Today I was struck by how many folks live impoverished. I drove through several county seats that at one time had been at the center of town squares with thriving businesses. Most of these buildings are now empty. They are often boarded up. They need of major repair or demolition. I stopped at a gas station that had hung old plastic shower curtains in place of doors to the toilet stalls. It appeared there hard once been doors but the hinges were rusted or missing.
Between Claude, Texas, and Amarillo, a sign identified the road as the Ports to Plains Corridor. Not knowing what this meant, I googled and learned the following:
The Ports-To-Plains Corridor, also known as National Highway System High Priority Corridor 38, is a highway corridor between the U.S./Mexico border at Laredo, Texas, and Denver. The reason for proposed improvements to this corridor is to expedite the transportation of goods and services from Mexico to the United States and vice versa. The corridor passes through Texas, New Mexico and Oklahoma before ending in Denver.
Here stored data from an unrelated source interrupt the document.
(* ===== verification/BlockInv.v ===== *)
(** * Blocking calls: the branch of [ngx_grpc_cli_call] that waits for the engine *)
From S2P Require Import Prelude Words Mem Wire TaskQueue Ngx World Tasks Conn Stream.
From S2P Require Import Handlers EngineSpec Heaps Inv InvMoves Handles ConnInv StreamInv StreamOps.
From S2P Require Import EventInv ThreadInv PutResInv.

Section blocking.
Context `{AllocatorLaws} `{NginxLaws} `{GrpcEngineLaws}.
Implicit Types w : world.

(** The engine is called, and then waited for: in the state [w2], [n] results are in
    the array [arr]. *)
Definition engine_answers w (x : cli_ctx) (call : Z → M (engine * cmem) unit)
    (arr n : Z) w2 : Prop :=
  cx_engine_ctx x ≠ NULL ∧
  ∃ w1, eng (call (cx_engine_ctx x)) w = Done tt w1 ∧
    eng (grpc_engine_wait (600 * 1000)) w1 = Done (arr, n) w2.

(** The first of them, [r], points to the bytes [b]. *)
Definition first_result w2 (arr n : Z) (r : task_res) (b : bytes) : Prop :=
  n ≠ 0 ∧ read_array arr 0 (w_mem w2) = Done r (w_mem w2) ∧
  cm_heap (w_mem w2) !! res_ptr (tr_buf r) = Some (OBuf b) ∧ tr_size r = Z.of_nat (length b).

(** What a blocking call returns, [*blocking_call_output], and what is left in the error
    buffer: the bytes of the result are handed over, or they are the message, and their
    buffer is released.  The array always is. *)
Inductive blocking_outcome w (x : cli_ctx) (call : Z → M (engine * cmem) unit)
  : Z * option (Z * Z) → world → Prop :=
| bo_closed :
    cx_engine_ctx x = NULL →
    blocking_outcome w x call (NGX_ERROR, None) (reported_err MSG_closed w)
| bo_timeout arr w2 :
    engine_answers w x call arr 0 w2 →
    blocking_outcome w x call (NGX_ERROR, None) (reported_err MSG_timeout w2)
| bo_ok arr n w2 r b w' :
    engine_answers w x call arr n w2 → first_result w2 arr n r b →
    res_type (tr_buf r) = NGX_GRPC_CLIENT_RES_TYPE_OK →
    let p := res_ptr (tr_buf r) in
    p ≠ NULL → w_eng w' = w_eng w2 → cm_heap (w_mem w') !! arr = None →
    cm_heap (w_mem w') !! p = Some (OBuf b) → spare w' p →
    blocking_outcome w x call (NGX_OK, Some (p, Z.of_nat (length b))) w'
| bo_err arr n w2 r b w' :
    engine_answers w x call arr n w2 → first_result w2 arr n r b →
    res_type (tr_buf r) = NGX_GRPC_CLIENT_RES_TYPE_ERR →
    w_eng w' = w_eng w2 → cm_heap (w_mem w') !! arr = None →
    cm_heap (w_mem w') !! res_ptr (tr_buf r) = None →
    err_string w' = take (Z.to_nat (w_err_len w)) b →
    blocking_outcome w x call (NGX_ERROR, None) w'.

(** The array handed over, once the first pointer has lost its tag. *)
Lemma blocking_untag arr r rs w :
  winv w → array_owned w arr (r :: rs) → arr ∉ flight_bufs w →
  wp (mem (write_array_buf arr 0 (res_ptr (tr_buf r)))) (λ _ w', ∃ b1,
    w' = heap_upd arr (OBuf b1) w ∧ winv w' ∧ steady w w' ∧ handles none none w w') w.
Proof.
  intros Hw (_ & Hnd & _ & Harr) Hfl. destruct Harr as (Ha0 & Har & Hab & b & Hb & _); [done|].
  apply wp_mem. eapply wp_bind, wp_load_buf; [done|exact Hb|].
  eapply wp_store; [done|exact Hb|]. eexists. split; [done|]. split_and!.
  - eapply winv_upd_buf; [done|exact Hb|]. rewrite res_bufs_app in Hab.
    split_and!; [done|set_solver|done].
  - apply steady_objs; [done| |].
    + apply agree_insert; [eauto with grpc|done].
    + rewrite res_bufs_app in Hab. apply (winv_untouched_del _ _ arr); [done..|set_solver|].
      intros q b' Hq Hb'. simpl. by rewrite lookup_insert_ne.
  - apply handles_agree; [|done..]. apply agree_insert; [eauto with grpc|done].
Qed.

(** Releasing a buffer. *)
Lemma del_buf_steady w p b :
  winv w → cm_heap (w_mem w) !! p = Some (OBuf b) → spare w p → steady w (del_obj p w).
Proof.
  intros Hw Hb Hp. apply steady_objs; [done| |].
  - apply agree_delete. eauto with grpc.
  - apply (winv_untouched_del _ _ p); [done|done|apply Hp..|]. intros q b' Hq Hb'. simpl.
    by rewrite lookup_delete_ne.
Qed.

Lemma del_buf_handles w p b :
  cm_heap (w_mem w) !! p = Some (OBuf b) → handles none none w (del_obj p w).
Proof. intros Hb. apply handles_agree; [|done..]. apply agree_delete. eauto with grpc. Qed.

Lemma spare_del w q p b :
  winv w → cm_heap (w_mem w) !! q = Some (OBuf b) → spare w q → spare w p →
  spare (del_obj q w) p.
Proof.
  intros Hw Hq Hsq. pose proof (del_buf_steady w q b Hw Hq Hsq) as Hst.
  apply spare_same; [done|by apply calm_results, Hst|done|apply Hst].
Qed.

Lemma wp_free_spare p b (Q : unit → world → Prop) w :
  winv w → cm_heap (w_mem w) !! p = Some (OBuf b) → spare w p →
  (winv (del_obj p w) → steady w (del_obj p w) → handles none none w (del_obj p w) →
   (∀ q, spare w q → spare (del_obj p w) q) → Q tt (del_obj p w)) →
  wp (eng (grpc_engine_free p)) Q w.
Proof.
  intros Hw Hb Hsp HQ. apply wp_eng_free.
  - intros ->. by rewrite (wi_null _ Hw) in Hb.
  - intros _. split; [by eexists|]. apply HQ; [by eapply winv_del_buf| | |].
    + by eapply del_buf_steady.
    + by eapply del_buf_handles.
    + intros q. by eapply spare_del.
Qed.

(** Only the empty response makes the call fail an assertion. *)
Definition assert_only (f : fault) : Prop := f = AssertFail.

Lemma read_array0 arr r rs w :
  array_owned w arr (r :: rs) → read_array arr 0 (w_mem w) = Done r (w_mem w).
Proof.
  intros (_ & _ & _ & Harr). destruct Harr as (Ha0 & _ & _ & b & Hb & Hread); [done|].
  unfold read_array, load_buf, load, mbind, M_bind.
  rewrite (proj2 (Z.eqb_neq _ _) Ha0), Hb. cbn -[read_task_res].
  by rewrite (Hread 0%nat r).
Qed.

Lemma wpf_load_array0 {A} arr r rs (k : task_res → M world A) Q w :
  array_owned w arr (r :: rs) → wpf assert_only (k r) Q w →
  wpf assert_only (mem (read_array arr 0) ≫= k) Q w.
Proof.
  intros Hown HQ. apply wpf_bind, wp_mem_read with (P := λ a, a = r); [|by intros a ->].
  unfold wp. by rewrite (read_array0 _ _ _ _ Hown).
Qed.

Lemma array_owned_head arr r rs w :
  array_owned w arr (r :: rs) →
  (∀ p, p ∈ arr :: res_bufs (r :: rs) → p ∉ flight_bufs w) →
  res_ok (cm_heap (w_mem w)) r ∧ arr ≠ res_ptr (tr_buf r) ∧ spare w arr ∧
  (res_ptr (tr_buf r) ≠ NULL → spare w (res_ptr (tr_buf r))).
Proof.
  intros (Hok & Hnd & Hrefs & Harr) Hfl. destruct Harr as (Ha0 & Har & Hab & _); [done|].
  apply Forall_cons in Hok as [Hok _].
  assert (res_ptr (tr_buf r) ≠ NULL → res_ptr (tr_buf r) ∈ res_bufs (r :: rs)) as Hin.
  { intros Hp. by apply (res_bufs_lookup (r :: rs) 0 r). }
  rewrite res_bufs_app in Hnd, Hab. apply NoDup_app in Hnd as (_ & Hdis & _).
  split; [done|]. split; [|split].
  - intros E. apply Hab. rewrite E, elem_of_app. right. apply Hin. congruence.
  - split_and!; [done|set_solver|]. apply Hfl. by left.
  - intros Hp. split_and!; [by apply Hrefs, Hin| |apply Hfl; right; by apply Hin].
    intros Hin'. by apply (Hdis _ Hin'), Hin.
Qed.

(** The rest of the blocking branch, with the first result in hand. *)
Definition blocking_finish (arr : Z) (res : task_res) : M world (Z * option (Z * Z)) :=
  let type := res_type (tr_buf res) in
  let buf := res_ptr (tr_buf res) in
  _ ← mem (write_array_buf arr 0 buf);
  out ← (if type =? NGX_GRPC_CLIENT_RES_TYPE_OK then mret (Some (buf, tr_size res))
         else if negb (type =? NGX_GRPC_CLIENT_RES_TYPE_ERR) then crash AssertFail
         else
           s ← mem (load_bytes buf (tr_size res));
           _ ← snprintf_err s;
           _ ← eng (grpc_engine_free buf);
           mret None);
  _ ← eng (grpc_engine_free arr);
  mret (if type =? NGX_GRPC_CLIENT_RES_TYPE_ERR then NGX_ERROR else NGX_OK, out).

(** What becomes of the result [r] of the array [arr]. *)
Definition blocking_end (arr : Z) (r : task_res) (b : bytes) w (res : Z * option (Z * Z)) w'
  : Prop :=
  let p := res_ptr (tr_buf r) in
  w_eng w' = w_eng w ∧ cm_heap (w_mem w') !! arr = None ∧
  ((res_type (tr_buf r) = NGX_GRPC_CLIENT_RES_TYPE_OK ∧
      res = (NGX_OK, Some (p, Z.of_nat (length b))) ∧ p ≠ NULL ∧
      cm_heap (w_mem w') !! p = Some (OBuf b) ∧ spare w' p) ∨
   (res_type (tr_buf r) = NGX_GRPC_CLIENT_RES_TYPE_ERR ∧ res = (NGX_ERROR, None) ∧
      cm_heap (w_mem w') !! p = None ∧ err_string w' = take (Z.to_nat (w_err_len w)) b)).

(** The error of the result is copied, and its buffer released before the array. *)
Lemma blocking_error arr b1 r b w :
  winv w → cm_heap (w_mem w) !! arr = Some (OBuf b1) → arr ≠ res_ptr (tr_buf r) →
  spare w arr → spare w (res_ptr (tr_buf r)) →
  cm_heap (w_mem w) !! res_ptr (tr_buf r) = Some (OBuf b) →
  tr_size r = Z.of_nat (length b) → res_type (tr_buf r) = NGX_GRPC_CLIENT_RES_TYPE_ERR →
  wp (out ← (s ← mem (load_bytes (res_ptr (tr_buf r)) (tr_size r));
             _ ← snprintf_err s;
             _ ← eng (grpc_engine_free (res_ptr (tr_buf r)));
             mret None);
      _ ← eng (grpc_engine_free arr);
      mret (NGX_ERROR, out)) (λ res w', winv w' ∧ steady w w' ∧
    handles none none w w' ∧ blocking_end arr r b w res w') w.
Proof.
  intros Hw Ha Hne Hsa Hsb Hb Hsize Hty.
  assert (res_ptr (tr_buf r) ≠ NULL) as Hp by by eapply winv_live_nonnull.
  apply wp_bind, wp_bind. eapply wp_load_bytes; [done|exact Hb|done|].
  apply wp_bind, wp_snprintf_err. set (w1 := set_err _ _ w).
  assert (winv w1) as Hw1 by by apply (winv_irrelevant w).
  apply wp_bind. eapply (wp_free_spare _ b); [done|done|done|]. intros Hw2 Hst2 Hhd2 Hsp2.
  set (w2 := del_obj _ w1) in *.
  assert (cm_heap (w_mem w2) !! arr = Some (OBuf b1)) as Ha2.
  { simpl. by rewrite lookup_delete_ne. }
  apply wp_ret, wp_bind. eapply (wp_free_spare _ b1); [done|done|by apply Hsp2|].
  intros Hw3 Hst3 Hhd3 _.
  apply wp_ret. split_and!; [done| | |split; [done|split]].
  - trans w1; [by apply steady_same|]. by trans w2.
  - trans w1; [by apply handles_same|]. by trans w2.
  - apply lookup_delete_eq.
  - right. split_and!; [done|done| |apply (err_string_splice w)].
    simpl. rewrite lookup_delete_ne by done. apply lookup_delete_eq.
Qed.

Lemma blocking_finish_spec arr r rs w :
  winv w → array_owned w arr (r :: rs) →
  (∀ p, p ∈ arr :: res_bufs (r :: rs) → p ∉ flight_bufs w) →
  wpf assert_only (blocking_finish arr r) (λ res w', winv w' ∧ steady w w' ∧
    handles none none w w' ∧ ∃ b, cm_heap (w_mem w) !! res_ptr (tr_buf r) = Some (OBuf b) ∧
    tr_size r = Z.of_nat (length b) ∧ blocking_end arr r b w res w') w.
Proof.
  intros Hw Hown Hfl.
  destruct (array_owned_head _ _ _ _ Hown Hfl) as (Hok & Hne & Hsa & Hfree).
  pose proof (blocking_untag arr r rs w Hw Hown (proj2 (proj2 Hsa))) as Huntag.
  destruct Hok as (_ & _ & Hok). unfold blocking_finish. cbv zeta.
  apply wpf_bind. eapply wp_mono; [exact Huntag|]. cbn beta.
  intros _ w1 (b1 & -> & Hw1 & Hst1 & Hhd1).
  set (w1 := heap_upd arr _ w) in *.
  assert (∀ p, spare w p → spare w1 p) as Hsp1.
  { intros p. apply spare_same; [done|by apply calm_results, Hst1|done|apply Hst1]. }
  assert (cm_heap (w_mem w1) !! arr = Some (OBuf b1)) as Ha1 by apply lookup_insert_eq.
  destruct (decide (res_ptr (tr_buf r) = NULL)) as [Hp|Hp].
  { rewrite Hok. by right. }
  destruct Hok as (Htype & b & Hbuf & Hsize).
  assert (cm_heap (w_mem w1) !! res_ptr (tr_buf r) = Some (OBuf b)) as Hb1.
  { simpl. by rewrite lookup_insert_ne. }
  destruct Htype as [Ht|Ht]; rewrite Ht; cbn [Z.eqb negb NGX_GRPC_CLIENT_RES_TYPE_OK
    NGX_GRPC_CLIENT_RES_TYPE_ERR]; apply wpf_wp.
  - apply wp_bind, wp_ret, wp_bind. eapply (wp_free_spare arr b1); [done|done|by apply Hsp1|].
    intros Hw2 Hst2 Hhd2 Hsp2. apply wp_ret. split_and!; [done|by trans w1|by trans w1|].
    exists b. split; [done|]. split; [done|]. split; [done|]. split; [apply lookup_delete_eq|].
    left. rewrite Hsize. split_and!; [done..| |by apply Hsp2, Hsp1, Hfree].
    simpl. by rewrite lookup_delete_ne.
  - eapply wp_mono.
    { eapply (blocking_error arr b1 r b w1); try done; [by apply Hsp1|].
      by apply Hsp1, Hfree. }
    cbn beta. intros res w' (Hw' & Hst' & Hhd' & Hbo).
    split_and!; [done|by trans w1|by trans w1|]. by exists b.
Qed.

Lemma blocking_spec c x sctx method req opt w :
  winv w → ctx_at w c x → is_u64 sctx →
  wpf assert_only (blocking_call c sctx method req opt) (λ res w', winv w' ∧ steady w w' ∧
    handles none none w w' ∧ engine_refs (w_eng w') = engine_refs (w_eng w) ∧
    blocking_outcome w x (λ ref, grpc_engine_call sctx ref method req opt) res w') w.
Proof.
  intros Hw Hc Hu. apply wpf_bind. eapply wp_w_load_ctx; [by eapply winv_live_nonnull|done|].
  destruct (Z.eqb_spec (cx_engine_ctx x) NULL) as [Hx|Hx].
  { apply wpf_wp, wp_bind, wp_snprintf_err, wp_ret.
    split_and!; [by apply (winv_irrelevant w)|by apply steady_same|by apply handles_same|done|].
    by apply bo_closed. }
  pose proof (wi_conn _ Hw _ _ Hc Hx) as Href.
  apply wpf_bind. eapply wp_mono.
  { apply wp_eqn. eapply (wp_eng_started _ _ (λ _ w1, winv w1 ∧ engine_started w w1));
      [done|apply engine_call_ok; [apply Hw|done..]|done]. }
  cbn beta. intros [] w1 (Ecall & Hw1 & Hstart).
  pose proof (engine_started_handles _ _ Hstart) as Hhd1.
  destruct Hstart as (e1 & m1 & -> & Hr1 & _ & Hx1).
  apply wpf_bind. eapply wp_mono; [by apply wp_eqn, wait_spec|]. cbn beta.
  intros [arr n] w2 (Ewait & e & m & rs & E2 & Hw2 & Hst12 & Hhd12 & Hr12 & Hn & Hnil & Hown
    & _ & _ & Hfl).
  cbn [fst snd] in *.
  assert (engine_answers w x (λ ref, grpc_engine_call sctx ref method req opt) arr n w2) as Hans.
  { split; [done|]. by eexists. }
  assert (steady w w2) as Hst2.
  { etrans; [|exact Hst12]. by apply steady_extends. }
  assert (handles none none w w2) as Hhd2 by by etrans.
  assert (engine_refs (w_eng w2) = engine_refs (w_eng w)) as Hr2.
  { rewrite E2. simpl. by rewrite Hr12. }
  destruct (Z.eqb_spec n 0) as [Hn0|Hn0].
  { apply wpf_wp, wp_bind, wp_snprintf_err, wp_ret.
    assert (blocking_outcome w x (λ ref, grpc_engine_call sctx ref method req opt)
      (NGX_ERROR, None) (reported_err MSG_timeout w2)) as Hout.
    { rewrite Hn0 in Hans. by eapply bo_timeout. }
    subst w2.
    split_and!; [by apply (winv_irrelevant (with_engine e m (with_engine e1 m1 w)))
      |etrans; [exact Hst2|by apply steady_same]|etrans;
        [exact Hhd2|by apply handles_same]|done|exact Hout]. }
  destruct rs as [|r rs]; [by rewrite Hn in Hn0|].
  eapply wpf_load_array0; [exact Hown|].
  destruct (array_owned_head _ _ _ _ Hown (Hfl ltac:(done))) as ((_ & Hb0 & _) & _).
  rewrite (proj2 (Z.eqb_neq _ _) Hb0). rewrite <- Hr2.
  eapply wpf_mono.
  { eapply (blocking_finish_spec arr r rs w2); [done|done|by apply Hfl]. }
  cbn beta. intros res w' (Hw' & Hst' & Hhd' & b & Hb & Hsize & He' & Ha' & Hend).
  split_and!; [done|by trans w2|by trans w2|by rewrite He'|].
  assert (first_result w2 arr n r b) as Hfirst.
  { split_and!; [done|by eapply read_array0|done|done]. }
  destruct Hend as [(Hty & -> & ? & ? & ?)|(Hty & -> & ? & Herr)].
  - by eapply bo_ok.
  - eapply bo_err; try done. by rewrite Herr, E2.
Qed.
End blocking.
I wonder how this corridor has functioned during the pandemic and if it is in line for federal funding under the recently passed infrastructure bill. I hope Texas will use money to repair I-10. The 800+ miles through Texas was the worst road surface I drove on this road trip.
As I said, a lot of random thoughts. A final one is yet another word on turkeys. Between South Llano River State Park and Caprock Canyons State Park is the town of Turkey. I asked the gas-station clerk the source of the town's name. She didn't know. I'm guessing it's because so many wild turkeys roost there. I suggested this. She shook her head. "I don't know much about turkeys."
The temperature had dropped from high 70s when I arrived at South Llano Stare Park on Saturday to below freezing when I headed out the next morning. It was 34 degrees when I stopped in Turkey early Sunday afternoon. I was close to Caprock Canyons State Park where I was to camp but I was getting cold feet — quite literally — and wondered if I should perhaps get a hotel room instead.
That's when I saw the sign for the Hotel Turkey. I decided to check it out. What I saw was a boarded up building so drove on to Caprock where the heater in my camper kept it nice and cozy.
Turns out the hotel has a website and Facebook page and appears to be a thriving business, which is definitely a head scratcher. I'll have to check out their chile rellenos on a future trip.
Tonight I'm in Colorado Springs at the Garden of the Gods RV Resort. I've stayed here before. It's a tad pricey for a campground though not for the Springs. And James who works the reservation and front desk is super nice. It was snowing lighting when I arrived but has stopped. Sun is projected for tomorrow between here and my mountain home four hours north and west of here so it should be smooth sailing.